EXERCISE DIRECTIONS. Please take the lines from the one holding "Definition signing_observation : SigningObservation" through the one holding "ParameterInvalid ∅ 0 0 0 0 false false." in the data below and copy them exactly.

= = =

(* ===== verification/Witnesses.v ===== *)
(** * Concrete runs

    Each theorem with a hypothesis applied at concrete inputs where its
    hypotheses hold, with the reference instances, the in-memory replay store
    and the request of RFC 9421, appendix B.2. *)

From S2P Require Import Prelude GoStrings Errors SyntaxLimits Httpsfv HttpsfvRef.
From S2P Require Import StructuredFieldSafe SignatureFields SerializationFacts SignatureFacts.
From S2P Require Import HttpTypes MessageLimits MessageFields MessageDerived MessageBase.
From S2P Require Import BaseFacts GoTime Heap Replay ReplayStore ReplayFacts Digest.
From S2P Require Import DigestFacts Algorithm AlgorithmFacts Signer Verifier VerifierFacts.
From S2P Require Import SignerFacts ProfileFacts Instances.
Open Scope Z_scope.

#[local] Existing Instance ref_sfv_laws.

(** ** A profile pair and a shared HMAC key *)

Definition get_ok {A} (r : res A) (default : A) : A := match r with Ok a => a | Err _ => default end.
Definition get_some {A} (o : option A) (default : A) : A := match o with Some a => a | None => default end.

Definition shared_key : HMACKey := mkHMACKey (repeat "k"%char 32).
Definition test_time : Time := time_Unix 1618884473.

Definition signing_config : SigningProfileConfig := {|
  S_AllowedAlgorithms := [HMACSHA256];
  S_CoveredComponents := Components test_input;
  S_AllowEmptyCoverage := false;
  S_Expires := ParameterRequired;
  S_AlgorithmParameter := ParameterForbidden;
  S_Nonce := ParameterRequired;
  S_Tag := ParameterForbidden;
  S_TagValue := [];
  S_Lifetime := 60 * Second;
  S_ResolveTimeout := Second;
  S_HasNow := true;
  S_HasProvider := true;
  S_RequireExternalRequestContext := false
|}.

Definition no_signing_profile : SigningProfile :=
  mkSigningProfile ∅ [] false ParameterInvalid ParameterInvalid ParameterInvalid ParameterInvalid [] 0 0 false.
Definition signing_profile : SigningProfile := get_ok (NewSigningProfile signing_config) no_signing_profile.

Definition test_key : SigningKey :=
  mkSigningKey "test-shared-secret" HMACSHA256 (KeyHMAC shared_key) (test_time - 3600 * Second)
    (test_time + 3600 * Second) false.

Definition signing_observation : SigningObservation :=
  mkSigningObservation false None (test_key, None) None test_time None None 0.

Definition test_options : SigningOptions := mkOptions "n1".

Definition no_signed : SignedFields := mkSigned (mkSignatureInput [] [] []) (mkSignatureValue [] [] []).
Definition test_signed : SignedFields :=
  get_ok (get_some (Signer_Sign (Some signing_profile) signing_observation test_message "sig1" test_options)
            (Err (Sentinel EOF))) no_signed.

Definition verification_config : VerificationProfileConfig := {|
  V_AllowedAlgorithms := [HMACSHA256];
  V_RequiredComponents := [component "date"; component "@authority"];
  V_AllowEmptyCoverage := false;
  V_Created := ParameterRequired;
  V_Expires := ParameterOptional;
  V_AlgorithmParameter := ParameterForbidden;
  V_Nonce := ParameterRequired;
  V_Tag := ParameterForbidden;
  V_AllowedTags := [];
  V_MaxAge := 300 * Second;
  V_ClockSkew := 5 * Second;
  V_ResolveTimeout := Second;
  V_ReplayTimeout := Second;
  V_HasNow := true;
  V_HasResolver := true;
  V_HasReplay := true;
  V_RequireExternalRequestContext := false
|}.

Definition no_verification_profile : VerificationProfile :=
  mkVerificationProfile ∅ [] false ParameterInvalid ParameterInvalid ParameterInvalid ParameterInvalid
    ParameterInvalid ∅ 0 0 0 0 false false.
Definition verification_profile : VerificationProfile :=
  get_ok (NewVerificationProfile verification_config) no_verification_profile.

Definition resolved_key : ResolvedKey :=
  mkResolvedKey HMACSHA256 (KeyHMAC shared_key) (test_time - 3600 * Second)
    (test_time + 3600 * Second) (test_time + 3600 * Second) false.

(** A call [seconds] after the signature was made, by a resolver that knows
    one key. *)
Definition verifying_at (seconds : Z) : VerificationObservation (Obs := ConsumeObservation) := {|
  verify_ctx_nil := false;
  verify_ctx_err := None;
  now_input := test_time + seconds * Second;
  resolve := fun k => if k =s "test-shared-secret" then (resolved_key, None)
                      else (resolved_key, Some (Sentinel ErrKeyNotFound));
  resolve_context_err := None;
  now_key := test_time + seconds * Second;
  crypto_err_before := None;
  crypto_err_after := None;
  replay_observation := mkObservation false None (test_time + seconds * Second) None false false None;
  replay_context_err := None
|}.

Definition verify_signed (seconds : Z) (store : Store) : option (Store * res VerifiedSignature) :=
  Verifier_Verify (Some verification_profile) (verifying_at seconds) store test_message "sig1"
    [signed_input test_signed] [signed_signature test_signed].

Definition resulting_store {A} (outcome : option (Store * A)) : Store :=
  match outcome with Some (store, _) => store | None => None end.

Definition store_after : Store := resulting_store (verify_signed 1 (Some example_store)).

Definition verified : VerifiedSignature :=
  mkVerified "sig1" "test-shared-secret" HMACSHA256 test_time (test_time + 60 * Second).

(** The first verification succeeds, the second is a replay. *)
Example verify_then_replay :
  verify_signed 1 (Some example_store) = Some (store_after, Ok verified) /\
  snd <$> verify_signed 2 store_after =
    Some (Err (verificationError VerificationReplay (Sentinel ErrReplayDetected))).
Proof. split; vm_compute; reflexivity. Qed.

(** ** Verification *)

Lemma verify_first :
  Verifier_Verify (Some verification_profile) (verifying_at 1) (Some example_store : Store) test_message
    "sig1" [signed_input test_signed] [signed_signature test_signed] = Some (store_after, Ok verified).
Proof. vm_compute. reflexivity. Qed.

Lemma example_store_wf : store_inv (Some example_store).
Proof. apply (New_inv example_config). reflexivity. Qed.

Lemma no_signature_verified_twice_witness :
  Verifier_Verify (Some verification_profile) (verifying_at 2) store_after test_message "sig1"
    [signed_input test_signed] [signed_signature test_signed] <> Some (store_after, Ok verified).
Proof.
  apply (no_signature_verified_twice (RSL := memory_store_laws) verification_profile (verifying_at 1)
    (Some example_store) test_message "sig1" [signed_input test_signed] [signed_signature test_signed]
    store_after verified (signed_input test_signed) [] store_after [] (verifying_at 2) test_message
    "sig1" [signed_input test_signed] [signed_signature test_signed] (signed_input test_signed)).
  - exact example_store_wf.
  - exact verify_first.
  - vm_compute. reflexivity.
  - vm_compute. eexists. reflexivity.
  - reflexivity.
  - vm_compute. reflexivity.
  - reflexivity.
Defined.

Lemma Verify_sound_witness :
  exists input signature base key,
    input ∈ [signed_input test_signed] /\ InputLabel input = str "sig1" /\
    signature ∈ [signed_signature test_signed] /\ SignatureLabel signature = str "sig1" /\
    (forall c, c ∈ v_requiredComponents verification_profile ->
       exists c', c' ∈ Components input /\ componentComparisonKey c' = Ok (comparison_key c)) /\
    stringParameter input "keyid" = Some (VerifiedKeyID verified) /\
    resolve (verifying_at 1) (VerifiedKeyID verified) = (key, None) /\
    ResolvedAlgorithm key ∈ v_algorithms verification_profile /\
    VerifiedAlgorithm verified = ResolvedAlgorithm key /\
    (forall a, stringParameter input "alg" = Some a -> a = ResolvedAlgorithm key) /\
    Revoked key = false /\
    NotBefore key - v_clockSkew verification_profile <= now_key (verifying_at 1)
      < NotAfter key + v_clockSkew verification_profile /\
    now_key (verifying_at 1) < FreshUntil key /\
    CreateSignatureBase test_message input = Ok base /\
    verify_switch (ResolvedAlgorithm key) (ResolvedMaterial key) base (SignatureBytes signature) =
      Ok true.
Proof.
  exact (Verify_sound verification_profile (verifying_at 1) (Some example_store) test_message "sig1"
    [signed_input test_signed] [signed_signature test_signed] store_after verified verify_first).
Defined.

Lemma Verify_time_window_witness :
  exists input, selected_input "sig1" [signed_input test_signed] = Some input /\
    (forall z, integerParameter input "created" = Some z ->
       VerifiedCreated verified = time_Unix z /\
       VerifiedCreated verified <= now_input (verifying_at 1) + v_clockSkew verification_profile /\
       (minDuration <= v_maxAge verification_profile + v_clockSkew verification_profile < maxDuration ->
        now_input (verifying_at 1) - VerifiedCreated verified <=
        v_maxAge verification_profile + v_clockSkew verification_profile)) /\
    (forall z, integerParameter input "expires" = Some z ->
       VerifiedExpires verified = time_Unix z /\
       now_input (verifying_at 1) < VerifiedExpires verified + v_clockSkew verification_profile /\
       (is_Some (integerParameter input "created") ->
        VerifiedCreated verified < VerifiedExpires verified)).
Proof.
  exact (Verify_time_window verification_profile (verifying_at 1) (Some example_store) test_message
    "sig1" [signed_input test_signed] [signed_signature test_signed] store_after verified verify_first).
Defined.

Lemma nonce_consumed_only_after_verification_witness :
  store_after = Some example_store \/
  exists input signature base key keyid nonce err,
    selectSignature "sig1" [signed_input test_signed] [signed_signature test_signed] =
      Some (input, signature) /\
    input ∈ [signed_input test_signed] /\ InputLabel input = "sig1" /\
    signature ∈ [signed_signature test_signed] /\ SignatureLabel signature = "sig1" /\
    policy_accepts verification_profile (now_input (verifying_at 1)) input /\
    stringParameter input "keyid" = Some keyid /\ resolve (verifying_at 1) keyid = (key, None) /\
    key_accepted verification_profile (now_key (verifying_at 1)) input key /\
    CreateSignatureBase test_message input = Ok base /\
    verify_switch (ResolvedAlgorithm key) (ResolvedMaterial key) base (SignatureBytes signature) =
      Ok true /\
    stringParameter input "nonce" = Some nonce /\
    replay_Consume (Some example_store : Store) (replay_observation (verifying_at 1))
      (mkReplayRecord keyid nonce (replay_expiry verification_profile input)) = Some (store_after, err).
Proof.
  exact (nonce_consumed_only_after_verification verification_profile (verifying_at 1)
    (Some example_store) test_message "sig1" [signed_input test_signed] [signed_signature test_signed]
    store_after (Ok verified) verify_first).
Defined.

= = =

RESULT OF THIS EXERCISE.
Definition signing_observation : SigningObservation :=
  mkSigningObservation false None (test_key, None) None test_time None None 0.

Definition test_options : SigningOptions := mkOptions "n1".

Definition no_signed : SignedFields := mkSigned (mkSignatureInput [] [] []) (mkSignatureValue [] [] []).
Definition test_signed : SignedFields :=
  get_ok (get_some (Signer_Sign (Some signing_profile) signing_observation test_message "sig1" test_options)
            (Err (Sentinel EOF))) no_signed.

Definition verification_config : VerificationProfileConfig := {|
  V_AllowedAlgorithms := [HMACSHA256];
  V_RequiredComponents := [component "date"; component "@authority"];
  V_AllowEmptyCoverage := false;
  V_Created := ParameterRequired;
  V_Expires := ParameterOptional;
  V_AlgorithmParameter := ParameterForbidden;
  V_Nonce := ParameterRequired;
  V_Tag := ParameterForbidden;
  V_AllowedTags := [];
  V_MaxAge := 300 * Second;
  V_ClockSkew := 5 * Second;
  V_ResolveTimeout := Second;
  V_ReplayTimeout := Second;
  V_HasNow := true;
  V_HasResolver := true;
  V_HasReplay := true;
  V_RequireExternalRequestContext := false
|}.

Definition no_verification_profile : VerificationProfile :=
  mkVerificationProfile ∅ [] false ParameterInvalid ParameterInvalid ParameterInvalid ParameterInvalid
    ParameterInvalid ∅ 0 0 0 0 false false.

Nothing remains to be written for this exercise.